I have been often accused of being
calmer than they think I ‘should be’. What they don’t see is the internal fire &
turmoil I bleed through as I keep a calm countenance for the outside world. In
my head, ‘What’s really the point?’
Is it hopelessness?
Is it elegance?
Is it an outcome of a certain
conditioning that rejects considering a reaction, an action?
Is it over-emphasis on a certain
approach that defines ‘hard-work’ as the only way through all situations?
This over-emphasis &
conditioning, I reckon is an eye-wash. This truly is an unfair world which
works on unfair principles, or better, lack of them.
I had believed myself to be
unstoppable as a young woman. Someone who could get ‘anything’ done that she
set her mind to. I was that raring hot blood who wanted to prove to the world that she could
do anything, anyone else could.

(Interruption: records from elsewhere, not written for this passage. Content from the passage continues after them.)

(* ===== verification/PoolProps.v ===== *)
(** * Properties of the pool controller's operations

    Which resources are valid, what validation reports, what the providers,
    addresses and DNS record of a pool become, and what an annotation does. *)
From S2P Require Import Prelude Go Retry GoText OrderedSet K8s Types Provider.
From S2P Require Import ProviderMetrics.
From S2P Require Import Registry IPController IPInvariant IPReconcile IPSystem IPAssign.
From S2P Require Import IPSpec.
From S2P Require Import NodeMatch NodeMatchProps NodeMatchSystem Pool.
Import Pool.

Section props.
Context `{!KubeAPI} {W} `{!PoolEnv W, !MapRangeLaws W, !ProviderKinds, !GoFmt}.
Implicit Types (c : Pool.Controller) (i : ipController) (w : W) (k8s : FloatingIPPool).
Implicit Types (provs : Registry) (p : floatingIPPool).

(** ** Validation *)

(** The resource can be served by the provider [prov]. *)
Definition admissible provs k8s (prov : Ref) : Prop :=
  let spec := fip_Spec k8s in
  Registry.Get provs (fip_Provider spec) = Some prov ∧ is_IPProvider prov = true ∧
  ¬ (slen (fip_IPs spec) = 0%Z ∧ fip_DesiredIPs spec = 0%Z) ∧
  ValidateMatch (fip_Match spec) = None ∧
  ∀ record, fip_DNSRecordSet spec = Some record →
    is_DNSProvider (default prov (Registry.Get provs (dns_Provider record))) = true.
Definition valid_pool provs k8s : Prop := ∃ prov, admissible provs k8s prov.

(** An object with the same specification: only its status was written. *)
Definition same_object k8s k8s' : Prop := fip_meta k8s' = fip_meta k8s ∧ fip_Spec k8s' = fip_Spec k8s.

Lemma wp_updateStatus_pool E k8s msg (Q : FloatingIPPool → Pool.Controller → W → Prop) c w :
  (∀ k8s' w', same_object k8s k8s' → Q k8s' c w') → wp E (updateStatus k8s msg) Q c w.
Proof.
  intros HQ. unfold updateStatus. case_bool_decide; [wp_steps; by apply HQ|].
  wp_steps. apply wp_call. intros err w' _. wp_steps. by apply HQ.
Qed.

Lemma wp_validate_pool E k8s c w :
  wp E (validate k8s) (λ v c' _, c' = c ∧ same_object k8s v.2 ∧
    (v.1 = true ↔ valid_pool (c_providers c) k8s)) c w.
Proof.
  assert (∀ msg, ¬ valid_pool (c_providers c) k8s →
    wp E (invalid k8s msg) (λ v c' _, c' = c ∧ same_object k8s v.2 ∧
      (v.1 = true ↔ valid_pool (c_providers c) k8s)) c w) as Hinv.
  { intros msg Hnot. unfold invalid. wp_steps. apply wp_updateStatus_pool. intros k8s' w' Hs.
    wp_steps. split_and!; [done..|]. by split. }
  unfold validate. wp_steps. destruct (Registry.Get _ _) as [prov|] eqn:Hget.
  2: { apply Hinv. intros (prov & Hp & _). congruence. }
  destruct (is_IPProvider prov) eqn:Hip; cbn [negb].
  2: { apply Hinv. intros (p' & Hp & Hip' & _). congruence. }
  destruct ((slen _ =? 0)%Z && _) eqn:Hempty.
  { apply Hinv. intros (p' & _ & _ & Hne & _). apply Hne.
    by apply andb_true_iff in Hempty as [?%Z.eqb_eq ?%Z.eqb_eq]. }
  assert (¬ (slen (fip_IPs (fip_Spec k8s)) = 0%Z ∧ fip_DesiredIPs (fip_Spec k8s) = 0%Z)) as Hne.
  { intros [Hs0 Hd0]. by rewrite Hs0, Hd0 in Hempty. }
  destruct (ValidateMatch _) as [err|] eqn:Hm.
  { apply Hinv. intros (p' & _ & _ & _ & Hm' & _). congruence. }
  destruct (fip_DNSRecordSet _) as [record|] eqn:Hrec.
  - destruct (is_DNSProvider _) eqn:Hdns.
    + wp_steps. split_and!; [done..|]. split; [|done]. intros _. exists prov.
      split_and!; [done..|]. intros r [= <-]%(eq_trans (eq_sym Hrec)). done.
    + apply Hinv. intros (p' & Hp & _ & _ & _ & Hd). specialize (Hd _ Hrec). congruence.
  - wp_steps. split_and!; [done..|]. split; [|done]. intros _. exists prov. split_and!; [done..|].
    intros r Hr. congruence.
Qed.

(** ** The operations on an IP controller *)

(** What the specification decides once and for all. *)
Definition settings i :=
  (i_provider i, i_region i, i_assignmentCoolOff i, i_running i, i_dns i).

(** [updateIPs] does not panic, whatever the records hold. *)
Lemma removeIP_total `{!IPEnv W} ip i w : is_Some (i_ipToStatus i !! ip) →
  wp False (ipController.removeIP ip) (λ _ i' _, i_ipToStatus i' = delete ip (i_ipToStatus i)) i w.
Proof.
  intros [s Hs]. unfold ipController.removeIP, ipController.get_status. wp_steps. rewrite Hs. wp_steps.
  case_bool_decide; wp_steps; [done|]. destruct (i_providerIDToNodeName i !! _); wp_steps; [|done].
  unfold ipController.annotate. wp_steps. cbn. destruct (i_onAnnotate i); wp_steps; [|done].
  apply wp_call. intros err w' _. by wp_steps.
Qed.

Lemma removeIPs_total `{!IPEnv W} (body : string → M ipController W unit) keys i w :
  (∀ ip, body ip = mret tt ∨ body ip = ipController.removeIP ip) →
  NoDup keys → (∀ ip, ip ∈ keys → is_Some (i_ipToStatus i !! ip)) →
  wp False (for_each keys body) (λ _ _ _, True) i w.
Proof.
  intros Hb Hnd Hk. eapply wp_mono; [|apply (wp_for_each_prefix _ (λ visited i' _,
    ∀ ip, ip ∈ keys → ip ∉ visited → is_Some (i_ipToStatus i' !! ip)))]; [done|by auto|].
  intros visited ip todo i' w' Hkeys HI. destruct (Hb ip) as [->| ->].
  - wp_steps. intros ip' Hk' Hv. apply HI; [done|set_solver].
  - assert (ip ∉ visited) as Hv.
    { rewrite Hkeys, NoDup_app in Hnd. destruct Hnd as (_ & Hnd & _). intros Hv.
      apply (Hnd ip Hv). by left. }
    eapply wp_mono; [|apply removeIP_total, HI; [rewrite Hkeys; set_solver|done]].
    intros _ i2 w2 ->. intros ip' Hk' Hv'. rewrite lookup_delete_ne; [apply HI; set_solver|].
    set_solver.
Qed.

Lemma updateIPs_total (EN : IPEnv W) (HR : MapRangeLaws W (MapRange0 := ipenv_range)) ips n i w :
  (0 ≤ n)%Z →
  wp False (ipController.updateIPs ips n) (λ _ i' _,
    settings i' = settings i ∧ i_desiredIPs i' = n ∧ elems (i_ips i') = managed ips n) i w.
Proof.
  intros Hn. assert (frame settings (ipController.updateIPs ips n)) as Hf by solve_frame.
  eapply wp_mono; [|apply (wp_frame settings _ _ (λ _ i' _, i_desiredIPs i' = n ∧
    elems (i_ips i') = managed ips n) _ _ Hf)]; [by intros [] i' w' [[? ?] ?]|].
  unfold ipController.updateIPs. wp_steps. eapply wp_mono; [|by apply limitIPs_spec].
  intros ips' i1 w1 (-> & -> & Hm). wp_steps.
  destruct (ipController.sameIPs _ _ _) eqn:Hsame.
  - wp_steps. split; [done|]. apply andb_true_iff in Hsame as [Hsame%bool_decide_eq_true _].
    cbn in *. by subst ips'.
  - wp_steps. unfold range_keys. apply wp_call. intros keys w' Hkeys. wp_steps.
    eapply wp_mono; [|apply removeIPs_total].
    + intros [] i2 w2 _. by wp_steps.
    + intros ip. case_decide; auto.
    + exact (@range_order_nodup W ipenv_range HR _ _ _ _ _ Hkeys).
    + intros ip. apply (@range_order_elem W ipenv_range HR _ _ _ _ _ _ Hkeys).
Qed.

Lemma updateProviders_settings i prov dnsProv region cool :
  (i_provider i ≠ None → i_running i = true) →
  let '(change, i') := ipController.updateProviders (Some prov) dnsProv region cool i in
  i_provider i' = Some prov ∧ i_region i' = region ∧ i_assignmentCoolOff i' = cool ∧
  i_dns i' = i_dns i ∧ (change = true ∨ i_running i' = true).
Proof.
  intros Hrun. unfold ipController.updateProviders.
  destruct (bool_decide (i_provider i = _)) eqn:Hp; destruct (bool_decide (i_region i = _)) eqn:Hr;
    cbn [negb orb]; (destruct (_ =? cool)%Z eqn:Hcool; cbn [negb];
    [apply Z.eqb_eq in Hcool|destruct (negb _)]); cbn; try by split_and!; auto.
  all: apply bool_decide_eq_true in Hp, Hr; split_and!; auto.
  right. apply Hrun. congruence.
Qed.

(** The record a specification puts in force. *)
Definition in_force (dns : option DNSRecordSet) : option DNSRecordSet :=
  match dns with
  | Some d => if bool_decide (dns_RecordName d = "") || bool_decide (dns_Zone d = "") then None
              else Some (with_TTL d)
  | None => None
  end.
Lemma in_force_idemp d dns : in_force dns = Some d → in_force (Some d) = Some d.
Proof.
  destruct dns as [d0|]; [|done]. cbn. destruct (_ || _) eqn:Hb; [done|]. intros [= <-]. cbn.
  rewrite Hb. f_equal. unfold with_TTL at 1. cbn [dns_Provider dns_Zone dns_RecordName].
  pose proof (with_TTL_nonzero d0) as Hz. destruct (Z.eqb_spec (dns_TTL (with_TTL d0)) 0) as [|]; done.
Qed.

Just, better.
I insisted on handling my finances,
my house, my living conditions and everything else myself. I insisted on
gaining full control of life and doing things that were traditionally supposed
to be outside the purview of a young woman. I believed if I worked hard &
stayed determined, the system couldn’t throw me off. I was so wrong.
I insisted I'd ensure to have equal rights &
opportunities as the most privileged in this world. I was setting goals that
seemed achievable because I had no clue how many forces were work-in-progress
to push the tide completely against me.
First Force: My gender & nationality
I used to work in field sales earlier in my career which required me to travel distances without breaks for hours and without access to clean toilets.(May I remind those who might be confused about what this means: "Women in India don't have clean public toilets because 'MEN' don't need them.")
This had compelled a subconscious habit of
drinking little water. My mind wanted to avoid the annoyance. Silly little youthful mind. Months of
dehydration gave rise to a life-threatening UTI that plagued my body &
kidneys for two years.
These years forced me to opt out of
work, break a long-term & committed relationship, fail in exams & be bed
ridden or hospitalized during & around 8 surgical procedures.
This was when I was 25-26. When all
my friends got married & vacationed in Europe.
The system had played against my
will. It broke me down. My ego & pride were put down in place.
Imagine, poor public-sanitation giving a young girl anxiety & depression.
Something that plagued me longer than I’d imagined.
Marriages are supposed to be civil
affairs. Although, in the society that surround us, it is a complex obligation
of not just the civil society, but religious tenets, class-reputation,
gender-roles & entrenched patriarchy in both the genders.
I mean, my health had recovered. My
mind had a new perspective. I was ready to go again. This time, as a gentler
person. More grateful for life and more accepting of people & their ways.
I was happy to have got another
chance at re-instating my pride. Back at work again & life going alright (couldn’t
have gotten worse from a certain point, so yeah, hurrah), I was perhaps
readying my heart for love once again.
Of-course it was mildly broken a
bit here & there but eventually I met someone I could completely be myself
with. We fell in love.
This time, love meant different
things. It meant individuality. It meant trust. It meant ‘no-shackles’. But
alas, if you are 28 year old single woman in love, you can’t stay away from the
conversations of ‘the holy union’ (seriously, whatever).
We both gave-in. We both were
scared & unprepared (him, more than me). But long-entrenched figments of patriarchy, looking down upon women as 2nd
grade human-beings, shitty-family drama, unrealistic expectations &
uncomfortable situations surfaced. The hollowness of the institution came to
its absolute fore which doesn’t inspire anyone with hopes of a happier,
brighter life.
And kids who condemn it and don’t buy
into it are, plain-Jane ‘outliers’.
Ok dude. I’d rather live on the
edge of inclusivity than live chained & suffocated.
And boom. Broken again. Confidence. Pride. Hopes. And
heart.
I realize it’s not the individuals,
it’s an entire collective system that works against everyone who is
marginalized. For any reason, their gender or religion or nationality or sexual
preferences.
But I am kind of done.
And therefore, I stay calm when I am expected to scream. No point. I am going to save my strength to do something better – not that I know what that ‘better is’. Just differently. Purely as a matter of principle. Haha.